Recognizing that bacteria are not going away, the development of tools to address them is necessary to sustain not only public health, but also our national security, as the health of our warfighters is critical to our defense. Government and industry need to identify investment and development incentives to reinvigorate the antibiotics market. In addition to regulatory and legislative-based incentives for antibiotic developers, government can provide “push” incentives to fund early-stage research and development, along with “pull” incentives that reward successful, approved drugs.
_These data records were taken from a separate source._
(* ===== verification/ShardSplit.v ===== *)
(** * Splitting sharded parameters

    psrl/utils/converter/fsdp_converter.py and hf_converter.py: the functions that
    split a local shard of a fused parameter into the parameters of the checkpoint
    and describe which shards of each the rank owns, and the conversion of a whole
    state dict. *)

From S2P Require Import Prelude.
From S2P Require Import PyData.
From S2P Require Import EnvShell.
From S2P Require Import PyStr.
From S2P Require Import Sharding.
From S2P Require Import Tensors.
From S2P Require Import ModelSlices.

#[local] Open Scope string_scope.
#[local] Open Scope list_scope.
#[local] Open Scope Z_scope.

Section split.
Context `{TensorOps}.

Abbreviation StateDict := (list (string * tensor)).
Abbreviation ShardDict := (list (string * NIXLSharding)).

(** [zip] stops at the shorter list, as Python's does. *)
Definition one_shard_of (s : NIXLSharding) : Res (Z * Z * Z) :=
  match shard_mesh s, shard_indices s with
  | [(d, n)], [idx] => match idx with r :: _ => inr (d, n, r) | [] => inl IndexError end
  | _, _ => inl ValueError
  end.

(** ** FSDP: one fused dimension *)

(** All of every component is on this rank, cut along the first dimension. *)
Fixpoint split_whole (s : NIXLSharding) (t : tensor) (offset : Z) (parts : list (string * Z)) (out : StateDict * ShardDict)
    : Res (StateDict * ShardDict) :=
  match parts with
  | [] => mret out
  | (name, size) :: parts =>
      piece ← narrow 0 offset size t;
      sharding ← new_sharding (shard_mesh s) (shard_indices s);
      split_whole s t (offset + size) parts (dict_set name piece out.1, dict_set name sharding out.2)
  end.

(** The overlap of rows [lo .. hi) of the fused tensor with one component. *)
Definition split_component (t : tensor) (local_size lo hi start : Z) (name : string) (size : Z) (out : StateDict * ShardDict)
    : Res (StateDict * ShardDict) :=
  let overlap_start := Z.max lo start in
  let overlap_end := Z.min hi (start + size) in
  if bool_decide (overlap_start < overlap_end) then
    let shard_unit := Z.gcd (Z.gcd local_size start) size in
    let overlap_size := overlap_end - overlap_start in
    count ← pdiv size shard_unit;
    first ← pdiv (overlap_start - start) shard_unit;
    past ← pdiv (overlap_end - start) shard_unit;
    r ← pmod overlap_size shard_unit;
    _ ← ensure (bool_decide (r = 0)) ValueError;
    piece ← narrow 0 (overlap_start - lo) overlap_size t;
    sharding ← new_sharding [(0, count)] ((λ i, [i]) <$> zrange first past);
    mret (dict_set name piece out.1, dict_set name sharding out.2)
  else mret out.

Fixpoint split_rows (t : tensor) (local_size lo hi start : Z) (parts : list (string * Z)) (out : StateDict * ShardDict)
    : Res (StateDict * ShardDict) :=
  match parts with
  | [] => mret out
  | (name, size) :: parts =>
      out ← split_component t local_size lo hi start name size out;
      split_rows t local_size lo hi (start + size) parts out
  end.

Definition split_dim0_fused_fsdp_param (t : tensor) (s : NIXLSharding) (names : list string) (sizes : list Z) : Res (StateDict * ShardDict) :=
  _ ← ensure (bool_decide (length names = length sizes)) ValueError;
  _ ← ensure (negb (bool_decide (sizes = [])) && forallb (λ n, bool_decide (0 < n)) sizes) ValueError;
  shard ← one_shard_of s;
  let '(shard_dim, shard_count, shard_rank) := shard in
  _ ← ensure (bool_decide (0 ≤ shard_rank < shard_count)) ValueError;
  let total := sum_Z sizes in
  local_size ← dim_size 0 t;
  if bool_decide (shard_dim ≠ 0) then
    _ ← ensure (bool_decide (local_size = total)) ValueError;
    split_whole s t 0 (zip names sizes) ([], [])
  else
    _ ← ensure (bool_decide (local_size * shard_count = total)) ValueError;
    let lo := shard_rank * local_size in
    split_rows t local_size lo (lo + local_size) 0 (zip names sizes) ([], []).

(** ** FSDP: fused experts *)

Definition expert_name (prefix : string) (i : Z) (projection : string) : string :=
  (prefix ++ "." ++ str_of_Z i ++ "." ++ projection ++ ".weight")%string.

(** [a, b = t.chunk(2, dim=0)]: the first chunk takes the odd row, and a single row
    makes a single chunk. *)
Definition chunk2 (t : tensor) : Res (tensor * tensor) :=
  n ← dim_size 0 t;
  let c := (n + 1) / 2 in
  _ ← ensure (bool_decide (1 < n)) ValueError;
  a ← narrow 0 0 c t;
  b ← narrow 0 c (n - c) t;
  mret (a, b).

(** The parameters of one expert, held whole. *)
Definition whole_expert (prefix : string) (gate_up : bool) (intermediate : option Z) (i : Z) (expert : tensor) : Res StateDict :=
  if gate_up then
    n ← dim_size 0 expert;
    _ ← ensure (bool_decide (Some n = Z.mul 2 <$> intermediate)) ValueError;
    gu ← chunk2 expert;
    mret [(expert_name prefix i "gate_proj", gu.1); (expert_name prefix i "up_proj", gu.2)]
  else
    n ← dim_size 1 expert;
    _ ← ensure (match intermediate with Some m => bool_decide (n = m) | None => true end) ValueError;
    mret [(expert_name prefix i "down_proj", expert)].

Definition whole_experts (prefix : string) (gate_up : bool) (intermediate : option Z) (first : Z) (t : tensor) : Res (StateDict * ShardDict) :=
  n ← dim_size 0 t;
  rows ← map_res (λ i, expert ← select i t; whole_expert prefix gate_up intermediate (first + i) expert) (zrange 0 n);
  let rows := concat rows in
  mret (foldl (λ d '(k, v), dict_set k v d) [] rows, foldl (λ d '(k, _), dict_set k default_sharding d) [] rows).

(** The parameters of one expert whose projections are sharded. *)
Definition sharded_expert (prefix : string) (gate_up : bool) (intermediate : option Z) (count rank i : Z) (expert : tensor)
    (out : StateDict * ShardDict) : Res (StateDict * ShardDict) :=
  sharding ← new_sharding [(0, count)] [[rank]];
  if gate_up then
    let m := default 0 intermediate in
    split ← split_dim0_fused_fsdp_param expert sharding [expert_name prefix i "gate_proj"; expert_name prefix i "up_proj"] [m; m];
    mret (foldl (λ d '(k, v), dict_set k v d) out.1 split.1, foldl (λ d '(k, v), dict_set k v d) out.2 split.2)
  else
    n ← dim_size 1 expert;
    _ ← ensure (match intermediate with Some m => bool_decide (n = m) | None => true end) ValueError;
    let name := expert_name prefix i "down_proj" in
    mret (dict_set name expert out.1, dict_set name sharding out.2).

Fixpoint sharded_experts (prefix : string) (gate_up : bool) (intermediate : option Z) (count rank : Z) (t : tensor) (ids : list Z)
    (out : StateDict * ShardDict) : Res (StateDict * ShardDict) :=
  match ids with
  | [] => mret out
  | i :: ids =>
      expert ← select i t;
      out ← sharded_expert prefix gate_up intermediate count rank i expert out;
      sharded_experts prefix gate_up intermediate count rank t ids out
  end.

(** [info.get(name)] as a positive integer. *)
Definition info_int (name : string) (info : Attrs) : option Z := is_int (get_attr_or name CNone info).

Definition split_fused_moe_fsdp_param (info : Attrs) (name : string) (t : tensor) (s : NIXLSharding) : Res (option (StateDict * ShardDict)) :=
  let gate_up_prefix := get_fused_moe_expert_prefix name "gate_up_proj" in
  let down_prefix := get_fused_moe_expert_prefix name "down_proj" in
  match gate_up_prefix, down_prefix with
  | None, None => mret None
  | _, _ =>
      let gate_up := bool_decide (is_Some gate_up_prefix) in
      let prefix := default "" (match gate_up_prefix with Some p => Some p | None => down_prefix end) in
      match info_int "num_experts" info with
      | None => inl ValueError
      | Some num_experts =>
          _ ← ensure (bool_decide (0 < num_experts)) ValueError;
          _ ← ensure (bool_decide (ndim t = 3%nat)) ValueError;
          shard ← one_shard_of s;
          let '(shard_dim, count, rank) := shard in
          _ ← ensure (bool_decide (0 ≤ rank < count)) ValueError;
          let intermediate := info_int "moe_intermediate_size" info in
          _ ← ensure (negb gate_up || match intermediate with Some m => bool_decide (0 < m) | None => false end) ValueError;
          n ← dim_size 0 t;
          if bool_decide (shard_dim = 0) then
            _ ← ensure (bool_decide (n * count = num_experts)) ValueError;
            out ← whole_experts prefix gate_up intermediate (rank * n) t;
            mret (Some out)
          else if bool_decide (shard_dim = 1) then
            _ ← ensure (bool_decide (n = num_experts)) ValueError;
            out ← sharded_experts prefix gate_up intermediate count rank t (zrange 0 num_experts) ([], []);
            mret (Some out)
          else inl ValueError
      end
  end.

(** ** HF: row shards of three components *)

(** [model_info[name]] as an integer. *)
Definition info_at (name : string) (info : Attrs) : Res Z :=
  match assoc name info with Some v => cint v | None => inl KeyError end.

Definition split_output (t : tensor) (shard_size lo hi start : Z) (rows : Z) : Res (tensor * NIXLSharding) :=
  let overlap_start := Z.max lo start in
  let overlap_end := Z.min hi (start + rows) in
  if bool_decide (overlap_end ≤ overlap_start) then
    piece ← narrow 0 0 0 t; mret (piece, empty_sharding)
  else
    _ ← assert_divides shard_size rows;
    let canonical_rows := rows / shard_size in
    let relative_start := overlap_start - start in
    let overlap_rows := overlap_end - overlap_start in
    _ ← assert_divides canonical_rows relative_start;
    _ ← assert_divides canonical_rows overlap_rows;
    let first := relative_start / canonical_rows in
    piece ← narrow 0 (overlap_start - lo) overlap_rows t;
    sharding ← new_sharding [(0, shard_size)] ((λ i, [i]) <$> zrange first (first + overlap_rows / canonical_rows));
    mret (piece, sharding).

Fixpoint split_outputs (t : tensor) (shard_size lo hi start : Z) (specs : list (string * Z)) (out : list (string * (tensor * NIXLSharding)))
    : Res (list (string * (tensor * NIXLSharding))) :=
  match specs with
  | [] => mret out
  | (name, rows) :: specs =>
      r ← split_output t shard_size lo hi start rows;
      split_outputs t shard_size lo hi (start + rows) specs (dict_set name r out)
  end.

Definition split_dim0_fsdp_shard (t : tensor) (shard_size shard_rank : Z) (specs : list (string * Z))
    : Res (list (string * (tensor * NIXLSharding))) :=
  let global_rows := sum_Z specs.*2 in
  _ ← assert_divides shard_size global_rows;
  let local_rows := global_rows / shard_size in
  n ← dim_size 0 t;
  _ ← ensure (bool_decide (n = local_rows)) AssertionError;
  let lo := shard_rank * local_rows in
  split_outputs t shard_size lo (lo + local_rows) 0 specs [].

(** ** HF: checkpoint tensors *)

Definition with_suffixes (name : string) : list string := [(name ++ "_q")%string; (name ++ "_k")%string; (name ++ "_v")%string].

(** The separate parameters of the fused experts of a checkpoint. *)
Definition fused_experts (prefix : string) (gate_up : bool) (info : Attrs) (t : tensor) : Res StateDict :=
  num_experts ← info_at "num_experts" info;
  _ ← ensure (bool_decide (ndim t = 3%nat ∧ shape t !! 0%nat = Some num_experts)) ValueError;
  n ← dim_size (if gate_up then 1 else 2) t;
  _ ← ensure (match info_int "moe_intermediate_size" info with
              | Some m => bool_decide (n = if gate_up then 2 * m else m)
              | None => true
              end) ValueError;
  rows ← map_res (λ i, expert ← select i t;
                       if gate_up then gu ← chunk2 expert; mret [(expert_name prefix i "gate_proj", gu.1); (expert_name prefix i "up_proj", gu.2)]
                       else mret [(expert_name prefix i "down_proj", expert)]) (zrange 0 num_experts);
  mret (foldl (λ d '(k, v), dict_set k v d) [] (concat rows)).

Definition maybe_convert_to_smaller_parts (info : Attrs) (name : string) (t : tensor) : Res StateDict :=
  if contains "linear_attn.conv1d.weight" name then
    kh ← info_at "linear_num_key_heads" info;
    vh ← info_at "linear_num_value_heads" info;
    kd ← info_at "linear_key_head_dim" info;
    vd ← info_at "linear_value_head_dim" info;
    parts ← slice_attn_conv1d kh vh kd vd 1 0 t;
    mret (zip (with_suffixes name) parts)
  else if contains "linear_attn.in_proj_qkv.weight" name then
    key_dim ← info_at "linear_key_dim" info;
    value_dim ← info_at "linear_value_dim" info;
    parts ← slice_qwen3_5_in_proj_qkv key_dim value_dim 1 0 t;
    mret (zip (with_suffixes name) parts)
  else
    t ← (if is_visual_qkv name then reshape_visual_block_qkv (info_int "vision_head_size" info) t else mret t);
    match get_fused_moe_expert_prefix name "gate_up_proj", get_fused_moe_expert_prefix name "down_proj" with
    | Some prefix, _ => fused_experts prefix true info t
    | None, Some prefix => fused_experts prefix false info t
    | None, None => mret [(name, t)]
    end.

Definition convert_hf_local_shard (info : Attrs) (name : string) (t : tensor) (s : NIXLSharding) : Res (list (string * (tensor * NIXLSharding))) :=
  mesh ← match shard_mesh s with row :: _ => mret row | [] => inl StopIteration end;
  rank ← match shard_indices s with (r :: _) :: _ => mret r | _ => inl IndexError end;
  let '(shard_dim, shard_size) := (mesh : Z * Z) in
  let flat := bool_decide (shard_dim = 0) && bool_decide (1 < shard_size) in
  if flat && contains "linear_attn.in_proj_qkv.weight" name then
    key_dim ← info_at "linear_key_dim" info;
    value_dim ← info_at "linear_value_dim" info;
    split_dim0_fsdp_shard t shard_size rank (zip (with_suffixes name) [key_dim; key_dim; value_dim])
  else if flat && contains "linear_attn.conv1d.weight" name then
    kh ← info_at "linear_num_key_heads" info;
    kd ← info_at "linear_key_head_dim" info;
    vh ← info_at "linear_num_value_heads" info;
    vd ← info_at "linear_value_head_dim" info;
    split_dim0_fsdp_shard t shard_size rank (zip (with_suffixes name) [kh * kd; kh * kd; vh * vd])
  else if is_visual_qkv name then
    sharding ← (if bool_decide (shard_dim = 0) then
                  (if bool_decide (1 < shard_size) then mret s else make_visual_qkv_tp_sharding 1 0)
                else if bool_decide (shard_dim = 1) then new_sharding [(2, shard_size)] (shard_indices s)
                else inl ValueError);
    t ← reshape_visual_block_qkv (info_int "vision_head_size" info) t;
    mret [(name, (t, sharding))]
  else
    parts ← maybe_convert_to_smaller_parts info name t;
    mret ((λ '(k, v), (k, (v, s))) <$> parts).
End split.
The COVID-19 pandemic showed just how rapidly illnesses can spread, and the devastating impact they can have on our daily lives. The pandemic also underscores the need for our nation to be prepared for future emergencies, which may come in the form of bacterial illnesses. Although our national stockpile must include cutting-edge antibiotics to help protect us from biothreats, without improving the market and creating the research and development incentives to address antibiotic resistance, the risk to our public health and national security will continue to grow. Policymakers and stakeholders alike must recognize that, as the threat of resistance continues to evolve, our nation’s preparedness for the next biothreat must evolve to address it.